# EXERCISE BRIEF
Lines from the one containing "pose proof (Nat.div_mod_eq (13 * (n" through the last line of the records below are to be repeated exactly.
┌─ LISTED RECORDS
(** X16.  Every sentence [splitIntoSentences] returns is non-empty, has no
    leading or trailing white space (trimming it again changes nothing) and
    contains none of the terminal punctuation characters [.], [!], [?]. *)
Theorem sentences_are_trimmed_and_unpunctuated (text : string) :
  Forall
    (fun s => s <> EmptyString /\ trim s = s /\ free_of is_terminal s)
    (splitIntoSentences text).
Proof.
  rewrite Forall_forall. intros s Hin.
  split; [now apply (sentences_nonempty text)|].
  unfold splitIntoSentences in Hin. apply filter_In in Hin as [Hin _].
  apply in_map_iff in Hin as (field & <- & Hf).
  split; [apply trim_idempotent|].
  apply free_of_trim.
  pose proof (split_free is_terminal text) as H.
  rewrite Forall_forall in H. now apply H.
Qed.

(** *** Sections, continued *)

Lemma span_not_star_free (s : string) :
  free_of is_star (fst (span_not_star s)).
Proof.
  induction s as [|c s IH]; simpl; [apply free_of_empty|].
  destruct (is_star c) eqn:E; simpl; [apply free_of_empty|].
  destruct (span_not_star s) as [run rest]. simpl in *.
  apply free_of_cons. now split.
Qed.

Lemma match_header_free (s captured : string) (len : nat) :
  match_header s = Some (captured, len) -> free_of is_star captured.
Proof.
  unfold match_header. destruct s as [|a [|b s]]; try discriminate.
  destruct (is_star a && is_star b); [|discriminate].
  pose proof (span_not_star_free s) as H.
  destruct (span_not_star s) as [run rest]. simpl in H.
  destruct run as [|r0 run]; [discriminate|].
  destruct rest as [|c [|d rest]]; try discriminate.
  destruct (is_star c && is_star d); [|discriminate].
  intros [= <- _]. exact H.
Qed.

Lemma split_headers_captured (s : string) :
  forall skip,
    Forall (free_of is_star)
      (captured_groups (snd (split_headers s skip))).
Proof.
  induction s as [|c s IH]; intros skip; [constructor|].
  cbn [split_headers]. destruct skip as [|n]; [|apply IH].
  destruct (match_header (String c s)) as [[captured len]|] eqn:E.
  - specialize (IH (len - 1)).
    pose proof (match_header_free _ _ _ E) as Hfree.
    destruct (split_headers s (len - 1)) as [part parts].
    cbn [snd captured_groups] in *. now constructor.
  - specialize (IH 0). destruct (split_headers s 0) as [part parts].
    exact IH.
Qed.

Lemma sections_loop_bounded (n : nat) :
  forall parts,
    List.length parts <= n ->
    Forall (free_of is_star) (captured_groups parts) ->
    Forall
      (fun sec =>
         content sec <> EmptyString /\ trim (content sec) = content sec /\
         trim (name sec) = name sec /\ free_of is_star (name sec))
      (sections_loop parts).
Proof.
  induction n as [|n IH]; intros [|sectionName [|sectionContent parts]] Hn H;
    try (simpl; constructor); simpl in Hn; try lia.
  assert (Hrest : Forall
            (fun sec =>
               content sec <> EmptyString /\
               trim (content sec) = content sec /\
               trim (name sec) = name sec /\ free_of is_star (name sec))
            (sections_loop parts)).
  { apply IH; [lia|]. simpl in H. now inversion H. }
  simpl in H. inversion H as [|? ? Hname _]; subst.
  simpl. destruct (0 <? String.length (trim sectionContent)) eqn:E;
    [|exact Hrest].
  constructor; [|exact Hrest]. simpl.
  split; [intros Heq; rewrite Heq in E; discriminate|].
  split; [apply trim_idempotent|].
  split; [apply trim_idempotent|now apply free_of_trim].
Qed.

Lemma sections_loop_spec (parts : list string) :
  Forall (free_of is_star) (captured_groups parts) ->
  Forall
    (fun sec =>
       content sec <> EmptyString /\ trim (content sec) = content sec /\
       trim (name sec) = name sec /\ free_of is_star (name sec))
    (sections_loop parts).
Proof. apply (sections_loop_bounded (List.length parts)). lia. Qed.

(** X17.  [extractSections] always returns at least one section.  Either
    it is the single fallback section ["content"] holding the whole
    content, or every section has a non-empty content without leading or
    trailing white space and a name without leading or trailing white space
    and without [*]. *)
Theorem sections_are_trimmed_or_whole_content (text : string) :
  extractSections text <> [] /\
  (extractSections text = [whole_content text] \/
   Forall
     (fun sec =>
        content sec <> EmptyString /\ trim (content sec) = content sec /\
        trim (name sec) = name sec /\ free_of is_star (name sec))
     (extractSections text)).
Proof.
  unfold extractSections.
  pose proof (split_headers_captured text 0) as H.
  destruct (split_headers text 0) as [part parts]. simpl in H.
  apply sections_loop_spec in H.
  destruct (sections_loop parts) as [|sec secs].
  - split; [discriminate|now left].
  - split; [discriminate|now right].
Qed.

(** *** Chunk sizes *)

Lemma starts_with_app (p : ascii -> bool) (x y : string) :
  x <> EmptyString -> starts_with p (x ++ y) = starts_with p x.
Proof. destruct x; [congruence|reflexivity]. Qed.

Lemma split_fields_app_le (p : ascii -> bool) (x y : string) :
  List.length (snd (split_fields p (x ++ y))) <=
  List.length (snd (split_fields p x)) + List.length (snd (split_fields p y)).
Proof.
  induction x as [|c x IH]; [simpl; lia|].
  change (String c x ++ y)%string with (String c (x ++ y)).
  cbn [split_fields].
  destruct (split_fields p (x ++ y)) as [field' fields'] eqn:Exy.
  destruct (split_fields p x) as [field fields] eqn:Ex.
  cbn [snd] in IH. destruct (p c); [|exact IH].
  destruct x as [|d x].
  - cbn [split_fields] in Ex. injection Ex as <- <-.
    cbn [starts_with List.length snd] in *.
    destruct (starts_with p (EmptyString ++ y)); cbn [snd List.length]; lia.
  - rewrite starts_with_app by discriminate.
    destruct (starts_with p (String d x)); cbn [snd List.length]; lia.
Qed.

Lemma join_snoc (sep s : string) (l : list string) :
  l <> [] -> join sep (l ++ [s]) = (join sep l ++ sep ++ s)%string.
Proof.
  unfold join. induction l as [|x l IH]; [congruence|]. intros _.
  destruct l as [|y l]; [reflexivity|].
  change (String.concat sep ((x :: y :: l) ++ [s]))
    with (x ++ sep ++ String.concat sep ((y :: l) ++ [s]))%string.
  rewrite IH by discriminate.
  change (String.concat sep (x :: y :: l))
    with (x ++ sep ++ String.concat sep (y :: l))%string.
  now rewrite !append_assoc.
Qed.

Lemma ceil_thirteen_tenths_subadditive (n m : nat) :
  (13 * (n + m) + 9) / 10 <= (13 * n + 9) / 10 + (13 * m + 9) / 10.
Proof.
  pose proof (Nat.div_mod_eq (13 * n + 9) 10).
  pose proof (Nat.mod_upper_bound (13 * n + 9) 10 ltac:(lia)).
  pose proof (Nat.div_mod_eq (13 * m + 9) 10).
  pose proof (Nat.mod_upper_bound (13 * m + 9) 10 ltac:(lia)).
  pose proof (Nat.div_mod_eq (13 * (n + m) + 9) 10).
  pose proof (Nat.mod_upper_bound (13 * (n + m) + 9) 10 ltac:(lia)).
  lia.
Qed.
└─
# WRITTEN RESPONSE
  pose proof (Nat.div_mod_eq (13 * (n + m) + 9) 10).
  pose proof (Nat.mod_upper_bound (13 * (n + m) + 9) 10 ltac:(lia)).
  lia.
Qed.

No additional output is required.